Sunday, October 27, 2013

Custom Scope for Spring Bean

21/11/2012
One of the speciality of spring framework is the options it provide for customization. In the last article we saw about spring bean scopes available as part of standard implementation. In this article we shall see about custom scope that is available from Spring 2.0
Based on spring custom scope, we can define new scope as well as modify out of the box provided spring bean scopes. We will not be able to modify the standard singleton and prototype scopes but we can modify the request, session and global_session scopes. Though spring framework provides option to modify the existing scopes, its better not to touch it and also I don’t see any real use case that asks for overriding existing scopes.

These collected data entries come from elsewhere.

Lemma can_trade_equiv l l' : limits_equiv l l' -> can_trade l = can_trade l'.
Proof.
  intros [E _]. pose proof (E Power) as Ep. pose proof (E Current) as Ec. simpl in *.
  unfold can_trade. f_equal.
  assert (forall a b, num_equiv a b -> is_zero a = is_zero b) as Hz.
  { intros a b [x y Exy|]; simpl; [|done]. qcase; try done; exfalso; lra. }
  by rewrite (Hz _ _ Ep), (Hz _ _ Ec).
Qed.

Lemma satisfied_equiv V b i io io' eo eo' :
  limits_equiv io io' -> limits_equiv eo eo' -> satisfied V b i io eo -> satisfied V b i io' eo'.
Proof.
  intros Hi He. unfold satisfied. destruct (slot_type b !! i) as [[]|].
  - intros [H|(Hf & ph & Hph & Hm)]; [left; by eapply spent_equiv|right].
    split; [done|]. exists ph. split; [done|]. by eapply below_minimum_equiv.
  - intros [H|(Hf & Hm)]; [left; by eapply spent_equiv|right]. split; [done|]. by eapply below_minimum_equiv.
  - by rewrite (can_trade_equiv _ _ Hi), (can_trade_equiv _ _ He).
  - by rewrite (can_trade_equiv _ _ Hi), (can_trade_equiv _ _ He).
Qed.

(** ** Rounds without a trade *)

Section IdleRounds.
Context `{Dates} (config : EnergyManagerConfig) (utc_now : nat -> Z) (g : globals_t).
Abbreviation n := (schedule_length g).
Hypothesis req_sized : length (empty_schedule_req g) = n.
Hypothesis res_sized : length (empty_schedule_res g) = n.

(** A broker that can trade: its context and its market exist. *)
Definition broker_ready (cs : contexts_t * nat) (ms : markets) (b : Broker) : Prop :=
  is_Some (cs.1 !! context b) /\ is_Some (ms !! local_market b) /\ broker_sized n b.

(** In every slot the broker cannot use what is left for it. *)
Definition broker_satisfied (ms : markets) (b : Broker) : Prop :=
  forall m, ms !! local_market b = Some m ->
  let offer := create_offer_for_local_market g ms (local_market b) in
  forall i io eo, import_offer offer !! i = Some io -> export_offer offer !! i = Some eo ->
    satisfied (nominal_ac_voltage m) b i (limits_to_root io) (limits_to_root eo).

Lemma broker_satisfied_same ms ms' b :
  map_Forall (fun _ m => sized n m) ms -> map_Forall (fun _ m => sized n m) ms' ->
  same_amounts ms ms' -> broker_satisfied ms b -> broker_satisfied ms' b.
Proof.
  intros Hs Hs' Hsame Hb m' Hm' offer i io eo Hio Heo.
  pose proof Hsame as [Hn _]. specialize (Hn (local_market b)). rewrite Hm' in Hn.
  destruct (ms !! local_market b) as [m|] eqn:Hm; [|done]. simpl in Hn. apply (inj Some) in Hn.
  assert (nominal_ac_voltage m' = nominal_ac_voltage m) as -> by (by unfold shape in Hn; injection Hn).
  pose proof (offers_equiv g ms ms' n Hs Hs' Hsame (local_market b) true) as Ei.
  pose proof (offers_equiv g ms ms' n Hs Hs' Hsame (local_market b) false) as Ee.
  destruct (Forall2_lookup_r _ _ _ _ _ Ei Hio) as (io0 & Hio0 & Ei0).
  destruct (Forall2_lookup_r _ _ _ _ _ Ee Heo) as (eo0 & Heo0 & Ee0).
  eapply satisfied_equiv; [exact Ei0|exact Ee0|]. by eapply Hb.
Qed.

(** The trade of a broker: it stays ready, and when it buys nothing, no amount
    changes and it is satisfied. *)
Lemma trade_one_idle b cs ms :
  map_Forall (fun _ m => sized n m) ms -> broker_ready cs ms b ->
  let '(h, b', cs', ms') := trade_one config utc_now g b cs ms in
  broker_ready cs' ms' b' /\ same_nodes ms ms' /\ map_Forall (fun _ m => sized n m) ms' /\
  same_place b b' /\ (forall u, is_Some (cs.1 !! u) -> is_Some (cs'.1 !! u)) /\
  (h = false -> same_amounts ms ms' /\ broker_satisfied ms b').
Proof.
  intros Hs ([c Hc] & [m Hm] & Hb). unfold trade_one. rewrite Hc, Hm.
  set (offer := create_offer_for_local_market g ms (local_market b)).
  pose proof (length_offered g ms n req_sized (local_market b) true) as Li.
  pose proof (length_offered g ms n req_sized (local_market b) false) as Le.
  change (length (import_offer offer) = n) in Li. change (length (export_offer offer) = n) in Le.
  unfold broker_trade. rewrite decide_False by lia.
  set (b0 := assign traded false _). unfold tradeImpl.
  assert (broker_sized n b0) as Hb0 by done.
  pose proof (trade_slots_follow g (to_broker_fast_charging_config config) (nominal_ac_voltage m) utc_now
    offer (seq 0 n) (b0, (c, cs.2))) as [Hsz _ [P1 P2]].
  pose proof (trade_slots_idle g (to_broker_fast_charging_config config) (nominal_ac_voltage m) utc_now
    offer (seq 0 n) b0 (c, cs.2) n Hb0 (NoDup_seq 0 n)
    ltac:(intros i [_ ?]%elem_of_seq; lia) Li Le) as Hidle.
  destruct (foldl _ (b0, (c, cs.2)) (seq 0 n)) as [b' [c' k']]. simpl in *.
  assert (same_nodes ms (market_trade (local_market b') (trading b') ms)) as Hn by apply market_trade_same_nodes.
  split_and!.
  - split_and!; simpl; [by rewrite lookup_insert_eq| |by apply Hsz].
    specialize (Hn (local_market b')). rewrite P1, Hm in Hn. rewrite P1.
    destruct (market_trade _ _ _ !! _) as [?|]; [by eexists|done].
  - done.
  - intros r mr. rewrite market_trade_lookup. case_decide; [|apply Hs].
    destruct (ms !! r) as [m0|] eqn:Er; simpl; intros ?; simplify_eq.
    destruct (Hs _ _ Er) as (? & ? & ?). split_and!; simpl; rewrite ?length_schedule_add; done.
  - done.
  - intros u Hu. destruct (decide (u = context b')) as [->|Hne];
      [by rewrite lookup_insert_eq|by rewrite lookup_insert_ne].
  - intros Hf. destruct (Hidle Hf) as (Ht & _ & Hsat). split; [split; [done|]|].
    + intros r m0 m1 q i Hm0. rewrite market_trade_lookup, Hm0. case_decide; simpl; intros ?; simplify_eq; [|done].
      simpl. destruct (Hs _ _ Hm0) as (_ & _ & Hlen). rewrite slot_amount_add.
      * assert (slot_amount q (trading b') i == 0)%Q as Hz; [|lra].
        unfold slot_amount. rewrite Ht, lookup_zip_with.
        destruct (import_offer offer !! i); simpl; [|done].
        destruct (empty_schedule_res g !! i); simpl; [|done]. apply zero_trade_entry.
      * rewrite Ht, length_zip_with. lia.
    + intros m1 Hm1. rewrite P1 in Hm1. simplify_eq. rewrite P1. fold offer.
      intros offer' i io eo Hio Heo. apply Hsat; [|done|done].
      apply elem_of_seq. apply lookup_lt_Some in Hio. change offer' with offer in Hio. lia.
Qed.

Lemma broker_ready_same cs ms cs' ms' b :
  same_nodes ms ms' -> (forall u, is_Some (cs.1 !! u) -> is_Some (cs'.1 !! u)) ->
  broker_ready cs ms b -> broker_ready cs' ms' b.
Proof.
  intros Hn Hu (Hc & [m Hm] & Hb). split_and!; [by apply Hu| |done].
  specialize (Hn (local_market b)). rewrite Hm in Hn. destruct (ms' !! local_market b); [by eexists|done].
Qed.

Lemma trading_round_idle bs cs ms :
  map_Forall (fun _ m => sized n m) ms -> Forall (broker_ready cs ms) bs ->
  let '(h, bs', cs', ms') := trading_round config utc_now g bs cs ms in
  Forall (broker_ready cs' ms') bs' /\ same_nodes ms ms' /\ map_Forall (fun _ m => sized n m) ms' /\
  (forall u, is_Some (cs.1 !! u) -> is_Some (cs'.1 !! u)) /\ same_places bs bs' /\
  (h = false -> same_amounts ms ms' /\ Forall (broker_satisfied ms') bs').
Proof.
  revert cs ms. induction bs as [|b bs IH]; intros cs ms Hs Hbs; simpl.
  { split_and!; [constructor|done..|]. intros _. split; [done|constructor]. }
  apply Forall_cons in Hbs as [Hb Hbs].
  pose proof (trade_one_idle b cs ms Hs Hb) as H1.
  destruct (trade_one _ _ _ _ _ _) as [[[h b'] cs1] ms1]. destruct H1 as (R1 & N1 & S1 & [P1 _] & U1 & I1).
  specialize (IH cs1 ms1 S1).
  assert (Forall (broker_ready cs1 ms1) bs) as Hbs1.
  { eapply Forall_impl; [exact Hbs|]. intros. by eapply broker_ready_same. }
  specialize (IH Hbs1).
  destruct (trading_round _ _ _ _ _ _) as [[[h' bs'] cs2] ms2]. destruct IH as (R2 & N2 & S2 & U2 & P2 & I2).
  split_and!; [|by etrans|done|by auto| |].
  - constructor; [|done]. by eapply broker_ready_same.
  - unfold same_places in *. rewrite !fmap_cons. congruence.
  - intros [Hh Hh']%orb_false_iff. destruct (I1 Hh) as [A1 B1], (I2 Hh') as [A2 B2].
    split; [by etrans|]. constructor; [|done].
    eapply broker_satisfied_same; [exact Hs|exact S2| |exact B1]. by etrans.
Qed.

(** Whether the loop ends before its limit of rounds. *)
Fixpoint trading_ends (k : nat) (bs : list Broker) (cs : contexts_t * nat) (ms : markets) : bool :=
  match k with
  | O => false
  | S k =>
      let '(happened, bs, cs, ms) := trading_round config utc_now g bs cs ms in
      if happened then trading_ends k bs cs ms else true
  end.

Example scenarios where we can use spring bean custom scope are in,
  1. creating a bean scope where beans can be shared between servlet contexts
  2. creating a bean scope where beans can be shared within a same thread
  3. and a lot more spring custom scope example
  4. out of all these, I like the idea of having a custom scope for a Locale

1. Create the custom bean scope

org.springframework.beans.factory.config.Scope is an interface and by implementing it we create a custom scope in the spring container. This Scope interface contains four methods,
  • get(..) – this get method is to return the bean from the given scope
  • remove(..) – this method is to remove an object from the scope
  • registerDestructionCallback(..) – this method is a callback method and gets invoked when the object in this scope is destroyed
  • getConversationId() – This depends on the scope and implementation. For example session scope it returns the sessionid


Out of the above four get() is the mandatory operation and others are optional.
public class ThreadScope implements Scope {
private final ThreadLocal threadScope = new ThreadLocal() {
protected Object initialValue() {
return new HashMap();
}
};
 
public Object get(String name, ObjectFactory objectFactory) {
Map scope = (Map) threadScope.get();
Object object = scope.get(name);
if(object==null) {
object = objectFactory.getObject();
scope.put(name, object);
}
return object;
}
 
public Object remove(String name) {
Map scope = (Map) threadScope.get();
return scope.remove(name);
}
 
public void registerDestructionCallback(String name, Runnable callback) {
}
 
}

2. Register the created custom bean

Once we create the custom spring bean scope we need to register it with the spring container. There are two ways to do it. Either through programmatic registration or using conventional XML based configuration. For programmatic registration, we should get the bean factory and call the registerScope method as below,
Scope customScope = new ThreadScope();
beanFactory.registerScope("thread", customScope);
For XML based configuration to register,
<bean
class="org.springframework.beans.factory.config.CustomScopeConfigurer">
<property name="scopes">
<map>
<entry key="thread">
<bean class="com.javapapers.spring.ThreadScope"/>
</entry>
 
</map>
</property>
</bean>

3. Use the custom scope

<bean id="..." class="..." scope="thread"/>
You know something, Spring 3.0 comes with thread scope the class name is SimpleThreadScope.